The Treasury market is bracing for potential shifts as investors await the latest non-farm payrolls data, which could significantly influence Federal Reserve policy. Employers are expected to have added 165,000 jobs last month, a figure that might prompt the Fed to reconsider the necessity of rate cuts in a robust economic environment. With average hourly earnings projected to rise by 4%, well above the Fed's 2% inflation target, the data could reinforce the perception that interest rates are nearing their longer-term neutral level, as suggested by Fed officials like Kansas City President Jeff Schmid and Governor Michelle Bowman.

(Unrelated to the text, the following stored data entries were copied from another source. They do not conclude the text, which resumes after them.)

Lemma max_by_key_spec {A} (key : A -> Z) (l : list A) x : max_by_key key l = Some x ->
  x ∈ l /\ forall y, y ∈ l -> key y <= key x.
Proof.
  unfold max_by_key.
  assert (Hgen : forall best, foldl (fun best x => match best with
                       | Some b => if key x <? key b then Some b else Some x
                       | None => Some x end) best l = Some x ->
    (x ∈ l \/ best = Some x) /\ (forall y, y ∈ l \/ best = Some y -> key y <= key x)).
  { induction l as [|z l IH]; intros best; cbn [foldl].
    - intros ->. split; [by right|]. intros y [?|[= ->]]; [set_solver|lia].
    - intros [Hx Hmax]%IH. destruct best as [b|].
      + destruct (Z.ltb_spec (key z) (key b)).
        * split; [set_solver|]. intros y [[->|Hy]%elem_of_cons|[= ->]].
          -- assert (key b <= key x) by (apply Hmax; by right). lia.
          -- apply Hmax. by left.
          -- apply Hmax. by right.
        * split; [destruct Hx as [?|[= ->]]; set_solver|].
          intros y [[->|Hy]%elem_of_cons|[= ->]].
          -- apply Hmax. by right.
          -- apply Hmax. by left.
          -- assert (key z <= key x) by (apply Hmax; by right). lia.
      + split; [destruct Hx as [?|[= ->]]; set_solver|].
        intros y [[->|Hy]%elem_of_cons|[=]]; apply Hmax; auto. }
  intros [[Hx|[=]] Hmax]%Hgen. split; [done|]. intros y Hy. apply Hmax. by left.
Qed.

(** Stealing: nothing, or the slowest piece of another peer that has been in
    flight for the threshold, which the thief has and may take. *)
Definition steals (now : Z) ord pt req (threshold : Z) (i : Z) (from : Peer) : Prop :=
  exists avg min info, rq_peer_avg_time req = Some avg /\ scale avg threshold = Done min /\
    pt_inflight pt !! i = Some info /\ if_peer info = from /\ from <> rq_peer req /\
    rq_peer_has_piece req i = true /\ rq_can_steal req i = true /\
    min <= elapsed now (if_started info) /\
    forall j info', pt_inflight pt !! j = Some info' -> if_peer info' <> rq_peer req ->
      rq_peer_has_piece req j = true ->
      elapsed now (if_started info') <= elapsed now (if_started info) \/
      elapsed now (if_started info') < min.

The anticipation of new tariffs from the incoming administration is also contributing to market dynamics, potentially stoking inflation expectations and keeping Treasury yields elevated. The 30-year yield is already approaching 5%, reflecting the market's asymmetric skew towards higher yields. This environment suggests that any payrolls data exceeding forecasts could further pressure bonds, as the market may prioritize stronger economic signals over weaker ones.

As of 06:31 on January 10, TLT, an ETF that tracks long-term U.S. Treasury bonds, is trading at $85.77, slightly down from its last close of $86.03. The ETF's performance reflects the broader market's cautious stance ahead of the jobs report, with yields remaining a focal point for investors.